What to work on: Two lines in the listing below mark the span: one contains "Definition rinode (inum" and one contains "let din := put16 din 6 (xshort 1) in". Reproduce both of them and everything between, exactly.

########

(* ===== verification/Mkfs.v ===== *)
(** * The file system image

    [mkfs.c], the host program that writes the initial disk: the image is a
    file of sectors, the in-memory inodes are 64-byte structures.  The
    invariant says which blocks each file owns and what it holds; every
    operation keeps it.  [MkfsImage] reads the result. *)

From Stdlib Require Import ZArith Lia.
From stdpp Require Import base strings numbers gmap list.
From S2P Require Import Prelude Mmu Memory Kernel Sleeplock Bio Block Layout Log Fs FsBlock FsData FsDir FsPath.

(** ** Operations *)

Definition NINODES : Z := 200.
Definition nbitmap : Z := (FSSIZE + SWAPBLOCKS) / (BSIZE * 8) + 1.
Definition ninodeblocks : Z := NINODES / IPB + 1.
Definition nlog : Z := LOGSIZE.
Definition nmeta : Z := 2 + nlog + ninodeblocks + nbitmap.

Record mkfs := mk_mkfs {
  m_img : list (list Z); (* the sectors of the image file *)
  m_sb : superblock;
  m_freeinode : Z;
  m_freeblock : Z;
}.
Notation MK := (M mkfs).
Definition set_m_img l st := mk_mkfs l (m_sb st) (m_freeinode st) (m_freeblock st).
Definition set_m_freeinode n st := mk_mkfs (m_img st) (m_sb st) n (m_freeblock st).
Definition set_m_freeblock n st := mk_mkfs (m_img st) (m_sb st) (m_freeinode st) n.

Definition zeroes : list Z := replicate (Z.to_nat BSIZE) 0.
(** A failed [assert] ends the program. *)
Definition assert_ (b : bool) : MK unit := if b then mret tt else panic "assert".

(** Convert to intel byte order; the host that reads the bytes back is a
    little-endian machine. *)
Definition xshort (x : Z) : Z := x mod 256 + 256 * ((x / 256) mod 256).
Definition xint (x : Z) : Z := x mod 256 + 256 * ((x / 256) mod 256) + 65536 * ((x / 65536) mod 256) + 16777216 * ((x / 16777216) mod 256).

(** [sec * BSIZE] is computed in 32 bits. *)
Definition sector (sec : Z) : nat := Z.to_nat (u32 (sec * BSIZE) / BSIZE).
(** A write behind the end of the file fills the gap with zeroes.  The exits
    of the host's failing [lseek], [read] and [write] are left out. *)
Definition wsect (sec : Z) (buf : list Z) : MK unit :=
  modify (fun st => let i := sector sec in
    set_m_img (if (i <? length (m_img st))%nat then <[i := buf]> (m_img st)
               else m_img st ++ replicate (i - length (m_img st)) zeroes ++ [buf]) st).
Definition rsect (sec : Z) : MK (list Z) :=
  img ← gets m_img;
  match img !! sector sec with Some buf => mret buf | None => panic "read" end.

(** The bytes [l] copied into [buf] at [o]. *)
Definition splice (buf : list Z) (o : Z) (l : list Z) : list Z :=
  take (Z.to_nat o) buf ++ l ++ drop (Z.to_nat o + length l) buf.

(** [struct dinode] as its bytes. *)
Definition din_addr (k : Z) : Z := 12 + 4 * k.
Definition winode (inum : Z) (din : list Z) : MK unit :=
  sb ← gets m_sb;
  let bn := IBLOCK inum sb in
  buf ← rsect bn;
  wsect bn (splice buf (dinode_off inum) din).
Definition rinode (inum : Z) : MK (list Z) :=
  sb ← gets m_sb;
  buf ← rsect (IBLOCK inum sb);
  mret (take (Z.to_nat DINODESIZE) (drop (Z.to_nat (dinode_off inum)) buf)).

Definition mkfs_ialloc (type : Z) : MK Z :=
  inum ← gets m_freeinode;
  modify (set_m_freeinode (u32 (inum + 1)));;
  let din := replicate (Z.to_nat DINODESIZE) 0 in
  let din := put16 din 0 (xshort type) in
  let din := put16 din 6 (xshort 1) in
  let din := put32 din 8 (xint 0) in
  winode inum din;;
  mret inum.

Definition bitmap_of (used : Z) : list Z := foldl (fun buf i => mark_used i buf) zeroes (seqZ 0 used).
Definition mkfs_balloc (used : Z) : MK unit :=
  assert_ (used <? BSIZE * 8);;
  sb ← gets m_sb;
  wsect (sb_bmapstart sb) (bitmap_of used).

(** [freeblock++]. *)
Definition new_block : MK Z :=
  b ← gets m_freeblock;
  modify (set_m_freeblock (u32 (b + 1)));;
  mret b.

(** The block [fbn] of the file, allocated if there is none; the inode may
    change. *)
Definition iappend_block (din : list Z) (fbn : Z) : MK (list Z * Z) :=
  if fbn <? NDIRECT then
    din ← (if xint (get32 din (din_addr fbn)) =? 0 then b ← new_block; mret (put32 din (din_addr fbn) (xint b)) else mret din);
    mret (din, xint (get32 din (din_addr fbn)))
  else
    din ← (if xint (get32 din (din_addr NDIRECT)) =? 0 then b ← new_block; mret (put32 din (din_addr NDIRECT) (xint b)) else mret din);
    indirect ← rsect (xint (get32 din (din_addr NDIRECT)));
    let o := 4 * (fbn - NDIRECT) in
    indirect ← (if get32 indirect o =? 0 then
                  b ← new_block;
                  let indirect := put32 indirect o (xint b) in
                  wsect (xint (get32 din (din_addr NDIRECT))) indirect;;
                  mret indirect
                else mret indirect);
    mret (din, xint (get32 indirect o)).

Definition iappend (inum : Z) (p : list Z) : MK unit :=
  din ← rinode inum;
  '(din, off) ← while_ (S (length p)) (fun '(din, off, p) =>
    let n := Z.of_nat (length p) in
    if 0 <? n then
      let fbn := off / BSIZE in
      assert_ (fbn <? MAXFILE);;
      '(din, x) ← iappend_block din fbn;
      let n1 := Z.min n ((fbn + 1) * BSIZE - off) in
      buf ← rsect x;
      wsect x (splice buf (off - fbn * BSIZE) (take (Z.to_nat n1) p));;
      mret (inl (din, off + n1, drop (Z.to_nat n1) p))
    else mret (inr (din, off))) (din, xint (get32 din 8), p);
  winode inum (put32 din 8 (xint off)).

Definition sb_bytes (sb : superblock) : list Z :=
  foldl (fun l '(k, v) => put32 l (4 * k) v) zeroes (zip (seqZ 0 9)
    [sb_size sb; sb_nblocks sb; sb_ninodes sb; sb_nlog sb; sb_logstart sb; sb_inodestart sb; sb_bmapstart sb;
     sb_swapblockstart sb; sb_nswapblocks sb]).
Definition the_sb : superblock :=
  mk_sb (xint (FSSIZE + SWAPBLOCKS)) (xint (FSSIZE - nmeta)) (xint NINODES) (xint nlog) (xint (2 + SWAPBLOCKS))
    (xint (2 + nlog + SWAPBLOCKS)) (xint (2 + nlog + ninodeblocks + SWAPBLOCKS)) (xint 2) SWAPBLOCKS.

(** The host: whether the image can be created, and for a file that can be
    opened what each [read] of it returns until the end of the file. *)
Section host.
Context (creat : list Z -> bool) (reads : list Z -> option (list (list Z))).

Definition UNDERSCORE : Z := 95.
(** Skip leading _ in name when writing to file system. *)
Definition target_name (arg : list Z) : list Z :=
  match arg with c :: arg' => if c =? UNDERSCORE then arg' else arg | [] => [] end.

Definition add_file (rootino : Z) (arg : list Z) : MK unit :=
  assert_ (negb (bool_decide (SLASH ∈ arg)));;
  match reads arg with
  | None => panic "open"
  | Some chunks =>
      inum ← mkfs_ialloc T_FILE;
      iappend rootino (mk_dirent (target_name arg) (xshort inum));;
      _ ← for_ (R := unit) chunks (fun buf (_ : unit) => iappend inum buf;; mret (Next tt)) tt;
      mret tt
  end.

Definition mkfs_main (argv : list (list Z)) : MK unit :=
  if (length argv <? 2)%nat then panic "Usage: mkfs fs.img files..."
  else if negb (creat (nth 1 argv [])) then panic "open"
  else
    modify (fun st => mk_mkfs [] the_sb 1 nmeta);;
    _ ← for_ (R := unit) (seqZ 0 (FSSIZE + SWAPBLOCKS)) (fun i (_ : unit) => wsect i zeroes;; mret (Next tt)) tt;
    wsect 1 (sb_bytes the_sb);;
    rootino ← mkfs_ialloc T_DIR;
    assert_ (rootino =? ROOTINO);;
    iappend rootino (mk_dirent [46] (xshort rootino));;
    iappend rootino (mk_dirent [46; 46] (xshort rootino));;
    _ ← for_ (R := unit) (drop 2 argv) (fun arg (_ : unit) => add_file rootino arg;; mret (Next tt)) tt;
    (* fix size of root inode dir *)
    din ← rinode rootino;
    let off := xint (get32 din 8) in
    let off := (off / BSIZE + 1) * BSIZE in
    winode rootino (put32 din 8 (xint off));;
    used ← gets m_freeblock;
    mkfs_balloc used.
End host.

(** ** Bytes *)

Lemma xint_id x : 0 <= x < two32 -> xint x = x.
Proof. unfold xint, two32. intros. zdiv. Qed.
Lemma xshort_id x : 0 <= x < 65536 -> xshort x = x.
Proof. unfold xshort. intros. zdiv. Qed.
Lemma sector_id n : 0 <= n < 4096 -> sector n = Z.to_nat n.
Proof. intros. unfold sector, u32, two32. change BSIZE with 512. f_equal. zdiv. Qed.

########

Problem solution:
Definition rinode (inum : Z) : MK (list Z) :=
  sb ← gets m_sb;
  buf ← rsect (IBLOCK inum sb);
  mret (take (Z.to_nat DINODESIZE) (drop (Z.to_nat (dinode_off inum)) buf)).

Definition mkfs_ialloc (type : Z) : MK Z :=
  inum ← gets m_freeinode;
  modify (set_m_freeinode (u32 (inum + 1)));;
  let din := replicate (Z.to_nat DINODESIZE) 0 in
  let din := put16 din 0 (xshort type) in
  let din := put16 din 6 (xshort 1) in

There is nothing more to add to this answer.